Le motivazioni fondanti della rivendicazione, sottolineano i docenti, non sono dunque da intendere come «mera difesa di categoria». Al contrario, sono viste come «il risultato di una riflessione responsabile e ragionevole sulla necessità di rilanciare la qualità del servizio pubblico in funzione del benessere della popolazione ticinese, anche per contrastare la crescente fuga di giovani talenti che, in assenza di prospettive adeguate, scelgono sempre più spesso di cercare opportunità altrove».

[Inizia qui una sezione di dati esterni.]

(** The rest of the fork: the thread [th] in the process [np] that was made. *)
Lemma fork_thread_run old np oldp p cur regs q s : k_procs s !! old = Some oldp -> k_procs s !! np = Some p -> np <> old ->
  queues s !! Z.to_nat (priority cur) = Some q -> sched_lock s = false -> spaces_ok (k_vmm s) -> room (k_vmm s) 64 ->
  let src := dmap (u64 (kernel_stack cur - SCHED_STACK_SIZE)) in
  returns ((new_thread ← kalloc;
            tid ← next_tid;
            o ← get_proc old;
            put_proc old (with_children (p_children o ++ [np]) o);;
            new ← get_proc np;
            put_proc np (with_threads (p_threads new ++ [new_thread]) new);;
            kstack ← on_vmm (on_phys (pcalloc stack_pages));
            let top := u64 (kstack + PHYS_MEM_OFFSET + SCHED_STACK_SIZE) in
            put_thread new_thread (mk_thread np 0 0 0 tid false 0 (priority cur) top (child_regs regs) (fpu_storage cur));;
            on_vmm (on_phys (modify (fun p => with_phys (memcpy (dmap (u64 (top - SCHED_STACK_SIZE))) src SCHED_STACK_SIZE (phys p)) p)));;
            sched_enqueue new_thread;;
            new ← get_proc np;
            mret (s32 (pid new))) s)
    (fun r s' => r = s32 (pid p) /\ exists a top, let th := k_next s in dmap (u64 (top - SCHED_STACK_SIZE)) = a /\
      k_procs s' = <[np := with_threads (p_threads p ++ [th]) p]> (<[old := with_children (p_children oldp ++ [np]) oldp]> (k_procs s)) /\
      k_threads s' !! th = Some (mk_thread np 0 0 0 (current_tid s) false 1 (priority cur) top (child_regs regs) (fpu_storage cur)) /\
      queues s' = <[Z.to_nat (priority cur) := q ++ [th]]> (queues s) /\ k_vfs s' = k_vfs s /\ k_sfiles s' = k_sfiles s /\
      stack_copied (k_vmm s) (k_vmm s') a src).
Proof.
  intros Ho Hp Hne Hq Hlock Hok Hr src.
  destruct (stack_copy_run src 0 (k_vmm s) Hok) as (a & u1 & Ra & Hsk & Mu); [lia|exact Hr|].
  erewrite bind_run by reflexivity. erewrite bind_run by reflexivity.
  erewrite bind_run by (unfold get_proc; cbn; rewrite Ho; reflexivity). erewrite bind_run by reflexivity.
  erewrite bind_run by (unfold get_proc; cbn; rewrite lookup_insert_ne, Hp by congruence; reflexivity). erewrite bind_run by reflexivity.
  erewrite bind_run by (apply on_vmm_run; exact Ra). cbv zeta. erewrite bind_run by reflexivity.
  destruct (sk_frames _ _ _ _ Hsk) as (nf & Ea & Hnf & Hlow). set (top := u64 (a + PHYS_MEM_OFFSET + SCHED_STACK_SIZE)).
  assert (Etop : dmap (u64 (top - SCHED_STACK_SIZE)) = a).
  { unfold top. rewrite (u64_small (_ + SCHED_STACK_SIZE)) by (unfold PHYS_MEM_OFFSET, SCHED_STACK_SIZE, PAGE_SIZE in *; lia).
    replace (a + PHYS_MEM_OFFSET + SCHED_STACK_SIZE - SCHED_STACK_SIZE) with (a + PHYS_MEM_OFFSET) by lia.
    apply dmap_direct. unfold PAGE_SIZE in *. lia. }
  erewrite bind_run by (apply on_vmm_run, on_phys_run; reflexivity). rewrite Etop.
  set (t6 := mk_thread np 0 0 0 (current_tid s) false 0 (priority cur) top (child_regs regs) (fpu_storage cur)).
  erewrite bind_run by (apply (enqueue_run (k_next s) t6 q); [apply lookup_insert_eq|reflexivity|exact Hlock|exact Hq]).
  erewrite bind_run by (unfold get_proc; cbn; rewrite lookup_insert_eq; reflexivity).
  apply returns_ret. split; [reflexivity|]. exists a, top. split; [exact Etop|]. split; [reflexivity|]. split; [apply lookup_insert_eq|].
  split; [reflexivity|]. split; [reflexivity|]. split; [reflexivity|exact Hsk].
Qed.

«Il livello formativo che la nostra scuola riesce ancora ad offrire, così come le possibilità di mobilità sociale che essa apre, sono a nostro parere elementi da conservare e potenziare, piuttosto che da tagliare e indebolire», spiegano ancora i docenti, facendo alcuni esempi. GOssia: non si deve ridurre l’attrattività della professione (diminuendo il potere d’acquisto del personale pubblico) o ridimensionare le risorse (si pensi alla nostra biblioteca, rimasta chiusa per mesi, che ha visto ripristinata la sua attività solo all’80%), bensì investire. Investire, non spendere, perché la scuola, come istituzione, contribuisce alla coesione sociale e crea le condizioni per un riscatto del Cantone sul piano economico e sociale, oltre a favorirne la crescita morale e culturale».
In conclusione, quanto appena osservato per il mondo scolastico «vale per il servizio pubblico tutto e, in questo contesto allargato, la risoluzione del Collegio docenti vuole dare un segnale chiaro e costruttivo alle istituzioni competenti, coinvolgendo altresì gli altri attori che gravitano attorno al mondo della scuola (e dei lavoratori pubblici in genere): Mds, Ocst, Rdp e Vpod».